Buy a Home and Get a Tax Break!

by Linda Johnson on December 29, 2008

The Housing and Economic Recovery Act of 2008 authorizes a tax credit up to $7,500 for qualified first-time home buyers purchasing a home on or after April 9, 2008 and before July 1, 2009.  Single taxpayers with incomes up to $75,000 and married couples with incomes up to $150,000 qualify for the full tax credit.  The tax credit is like an interest-free loan and must be repaid over a 15-year period.  I am going to attempt to answer some of the more frequent questions here and the next posts.

How is a “first-time home buyer” defined?  A “first-time home buyer” as defined by law is a buyer who has not owned a principal residence during the three-year period prior to the purchase.  If you are a married couple looking to take advantage of this tax credit, you need to be aware that the law has determined that if either you or your spouse have owned a home in the three-year time frame prior to this purchase, neither of you will qualify for the first-time home buyer tax credit.  For instance, if your spouse has not ever owned a home, but you owned a home as a primary residence within the past three years, neither of you qualify for the first-time home buyer tax credit.  However, if either or both of you owned a vacation home or rental property that was not used as a primary residence, you would both qualify for the tax credit.

Who is eligible to claim the $7,500 credit?  Any first-time home buyer purchasing a newly constructed home or a previously owned home is eligible for the tax credit.  The home must be purchased between April 9, 2008 and before July 1, 2009.  The dates refer to the date the closing occurs.

How can I claim the tax credit?  You claim the tax credit on your federal income tax return.  There are no other forms or applications needed.  However, you will want to be sure that you qualify for the credit under the income limits and you must past the definition of the “first-time home buyer”.

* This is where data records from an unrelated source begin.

Lemma Zdigits2_pos z : 0 < z -> Zdigits2 z = Z.log2 z + 1.
Proof. destruct z as [|p|p]; try lia. intros _. apply Zdigits2_log2. Qed.

Lemma log2_div_pow2 m n :
  0 < m -> 0 <= n <= Z.log2 m ->
  0 < m / 2 ^ n /\ Z.log2 (m / 2 ^ n) = Z.log2 m - n.
Proof.
  intros Hm Hn. rewrite <- Z.shiftr_div_pow2 by lia.
  assert (Hl : Z.log2 (Z.shiftr m n) = Z.log2 m - n)
    by (rewrite Z.log2_shiftr by lia; lia).
  split; [|exact Hl].
  rewrite Z.shiftr_div_pow2 by lia.
  apply Z.div_str_pos. split; [apply Z.pow_pos_nonneg; lia|].
  apply Z.log2_le_pow2; lia.
Qed.

Lemma div_pow2_small m n : 0 < m -> Z.log2 m < n -> m / 2 ^ n = 0.
Proof.
  intros Hm Hn. apply Z.div_small. split; [lia|].
  apply Z.log2_lt_pow2; lia.
Qed.

Lemma log2_succ_range m :
  0 < m -> Z.log2 m <= Z.log2 (m + 1) <= Z.log2 m + 1.
Proof.
  intros Hm. split.
  - apply Z.log2_le_mono. lia.
  - pose proof (Z.log2_succ_le m). unfold Z.succ in *. lia.
Qed.

(** A mantissa of [k+1] binary digits plus one either keeps its number
    of digits or is the next power of two. *)
Lemma log2_succ_cases m k :
  0 < m -> Z.log2 m = k ->
  Z.log2 (m + 1) = k \/ m + 1 = 2 ^ (k + 1).
Proof.
  intros Hm Hk. assert (0 <= k) by (subst; apply Z.log2_nonneg).
  destruct (Z.log2_spec m Hm) as [Hlo Hhi]. rewrite Hk in *.
  unfold Z.succ in Hhi.
  destruct (Z.eq_dec (m + 1) (2 ^ (k + 1))) as [E|E]; [now right|left].
  apply Z.log2_unique; [lia|]. unfold Z.succ. lia.
Qed.

Lemma bounded_intro m e :
  Z.max (Z.log2 (Zpos m) + 1 + e - 53) (- 1074) = e -> e <= 971 ->
  bounded F64.prec F64.emax m e = true.
Proof.
  intros Hc He. unfold bounded, canonical_mantissa.
  rewrite Zpos_digits2_log2, fexp_eq, Hc, Z.eqb_refl. cbn [andb].
  apply Z.leb_le. exact He.
Qed.

Lemma bounded_inv m e :
  bounded F64.prec F64.emax m e = true ->
  Z.max (Z.log2 (Zpos m) + 1 + e - 53) (- 1074) = e /\ e <= 971.
Proof.
  unfold bounded, canonical_mantissa. rewrite Zpos_digits2_log2, fexp_eq.
  intros H. apply andb_prop in H as [Hc He].
  apply Z.eqb_eq in Hc. apply Z.leb_le in He. split; assumption.
Qed.

(** The last step of [binary_round_aux] when no second shift is needed. *)
Lemma round_result_no_shift s m2 e1 :
  0 < m2 -> Z.max (Z.log2 m2 + 1 + e1 - 53) (- 1074) = e1 -> e1 <= 971 ->
  exists m,
    Zpos m = m2 /\
    match m2 / 2 ^ Z.max (fexp F64.prec F64.emax (Zdigits2 m2 + e1) - e1) 0 with
    | Z0 => S754_zero s
    | Zpos m => if e1 + Z.max (fexp F64.prec F64.emax (Zdigits2 m2 + e1) - e1) 0
                     <=? F64.emax - F64.prec
                then S754_finite s m (e1 + Z.max (fexp F64.prec F64.emax (Zdigits2 m2 + e1) - e1) 0)
                else S754_infinity s
    | Zneg _ => S754_nan
    end = S754_finite s m e1.
Proof.
  intros Hm Hc He. rewrite Zdigits2_pos, fexp_eq by assumption.
  replace (Z.log2 m2 + 1 + e1 - 53) with (Z.log2 m2 + 1 + e1 - 53) in Hc by reflexivity.
  rewrite Hc. replace (e1 - e1) with 0 by lia. cbn [Z.max Z.compare].
  change (2 ^ 0) with 1. rewrite Z.div_1_r, Z.add_0_r.
  destruct m2 as [|m|m]; try lia. exists m. split; [reflexivity|].
  destruct (Z.leb_spec e1 (F64.emax - F64.prec)) as [_|H]; [reflexivity|].
  unfold F64.emax, F64.prec in H. lia.
Qed.

(** The last step when the rounded mantissa is [2^53]. *)
Lemma round_result_carry s e1 :
  - 1074 <= e1 <= 970 ->
  match 2 ^ 53 / 2 ^ Z.max (fexp F64.prec F64.emax (Zdigits2 (2 ^ 53) + e1) - e1) 0 with
  | Z0 => S754_zero s
  | Zpos m => if e1 + Z.max (fexp F64.prec F64.emax (Zdigits2 (2 ^ 53) + e1) - e1) 0
                   <=? F64.emax - F64.prec
              then S754_finite s m (e1 + Z.max (fexp F64.prec F64.emax (Zdigits2 (2 ^ 53) + e1) - e1) 0)
              else S754_infinity s
  | Zneg _ => S754_nan
  end = S754_finite s (2 ^ 52)%positive (e1 + 1).
Proof.
  intros He. change (Zdigits2 (2 ^ 53)) with 54. rewrite fexp_eq.
  replace (Z.max (Z.max (54 + e1 - 53) (- 1074) - e1) 0) with 1 by lia.
  change (2 ^ 53 / 2 ^ 1) with (Zpos (2 ^ 52)). cbv iota.
  destruct (Z.leb_spec (e1 + 1) (F64.emax - F64.prec)) as [_|H]; [reflexivity|].
  unfold F64.emax, F64.prec in H. lia.
Qed.

(** The binade of a rounded result: rounding keeps the binade of the
    exact magnitude [p * 2^e] or moves it up by one. *)
Lemma binary_round_aux_binade s p e l :
  e <= fexp F64.prec F64.emax (Zdigits2 (Zpos p) + e) ->
  binade p e <= 1022 ->
  match binary_round_aux F64.prec F64.emax s (Zpos p) e l with
  | S754_zero s' => s' = s /\ binade p e < - 1074
  | S754_finite s' m' e' =>
      s' = s /\ bounded F64.prec F64.emax m' e' = true /\
      binade m' e' <= Z.max (binade p e + 1) (- 1074) /\
      (- 1074 <= binade p e -> binade p e <= binade m' e')
  | _ => False
  end.
Proof.
  unfold binade. intros Hal HL.
  pose proof (binary_round_aux_shape s p e l) as Hs. cbv zeta in Hs.
  set (n1 := Z.max (fexp F64.prec F64.emax (Zdigits2 (Zpos p) + e) - e) 0) in *.
  set (e1 := e + n1) in *. set (m1 := Zpos p / 2 ^ n1) in *.
  destruct Hs as (m2 & Hm2 & ->).
  rewrite Zdigits2_log2, fexp_eq in Hal.
  set (L := Z.log2 (Zpos p) + e) in *.
  assert (Hlp : 0 <= Z.log2 (Zpos p)) by apply Z.log2_nonneg.
  destruct (Z_le_gt_dec (- 1022) L) as [Hn|Hs].
  - (* normal range *)
    assert (Hn1 : n1 = Z.log2 (Zpos p) - 52)
      by (subst n1; rewrite Zdigits2_log2, fexp_eq; lia).
    destruct (log2_div_pow2 (Zpos p) n1 ltac:(lia) ltac:(lia)) as [Hpos Hlog].
    fold m1 in Hpos, Hlog.
    assert (Hcase : Z.log2 m2 = 52 /\ 0 < m2 \/ m2 = 2 ^ 53).
    { destruct Hm2 as [->| ->]; [left; lia|].
      destruct (log2_succ_cases m1 52 Hpos ltac:(lia)) as [H|H]; [left; lia|right; exact H]. }
    destruct Hcase as [[Hl2 Hp2]| ->].
    + destruct (round_result_no_shift s m2 e1 Hp2 ltac:(lia) ltac:(lia)) as (m & Hm & ->).
      rewrite Hm, Hl2. split; [reflexivity|]. split; [|lia].
      apply bounded_intro; rewrite ?Hm, ?Hl2; lia.
    + rewrite round_result_carry by lia.
      change (Z.log2 (Zpos (2 ^ 52))) with 52.
      split; [reflexivity|]. split; [|lia].
      apply bounded_intro; change (Z.log2 (Zpos (2 ^ 52))) with 52; lia.
  - (* subnormal range *)
    assert (Hn1 : n1 = - 1074 - e)
      by (subst n1; rewrite Zdigits2_log2, fexp_eq; lia).
    assert (He1 : e1 = - 1074) by lia.
    destruct (Z_lt_le_dec (Z.log2 (Zpos p)) n1) as [Hz|Hnz].
    + assert (Hm1 : m1 = 0) by (apply div_pow2_small; lia).
      rewrite Hm1 in Hm2. destruct Hm2 as [->| ->].
      * rewrite Zdiv_0_l. split; [reflexivity|lia].
      * destruct (round_result_no_shift s (0 + 1) e1 ltac:(lia)
                    ltac:(change (Z.log2 (0 + 1)) with 0; lia) ltac:(lia))
          as (m & Hm & ->).
        rewrite Hm. change (Z.log2 (0 + 1)) with 0. split; [reflexivity|].
        split; [|lia].
        apply bounded_intro; rewrite ?Hm; change (Z.log2 (0 + 1)) with 0; lia.
    + destruct (log2_div_pow2 (Zpos p) n1 ltac:(lia) ltac:(lia)) as [Hpos Hlog].
      fold m1 in Hpos, Hlog.
      assert (H2 : 0 < m2 /\ Z.log2 m1 <= Z.log2 m2 <= Z.log2 m1 + 1).
      { destruct Hm2 as [->| ->]; [lia|].
        pose proof (log2_succ_range m1 Hpos). lia. }
      destruct H2 as [Hp2 Hl2].
      destruct (round_result_no_shift s m2 e1 Hp2 ltac:(lia) ltac:(lia))
        as (m & Hm & ->).
      rewrite Hm. split; [reflexivity|]. split; [|lia].
      apply bounded_intro; rewrite ?Hm; lia.
Qed.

What types of homes qualify for the tax credit?  Any home purchased as a “primary residence” will qualify:  single family detached homes-whether new or previously owned-attached homes such as town houses, condominiums, manufactured homes and house boats.

What if I hire a contractor to build a home on a lot that I already own?  A principal residence constructed by the home owner is treated by the tax code as having been purchased on the date the owner first occupies the house.  In this situation, the date of first occupancy must be between April 9, 2008 and before July 1, 2009.  If you purchase a “new construction” home from a builder, the eligibility for the tax credit is determined by the closing/settlement date.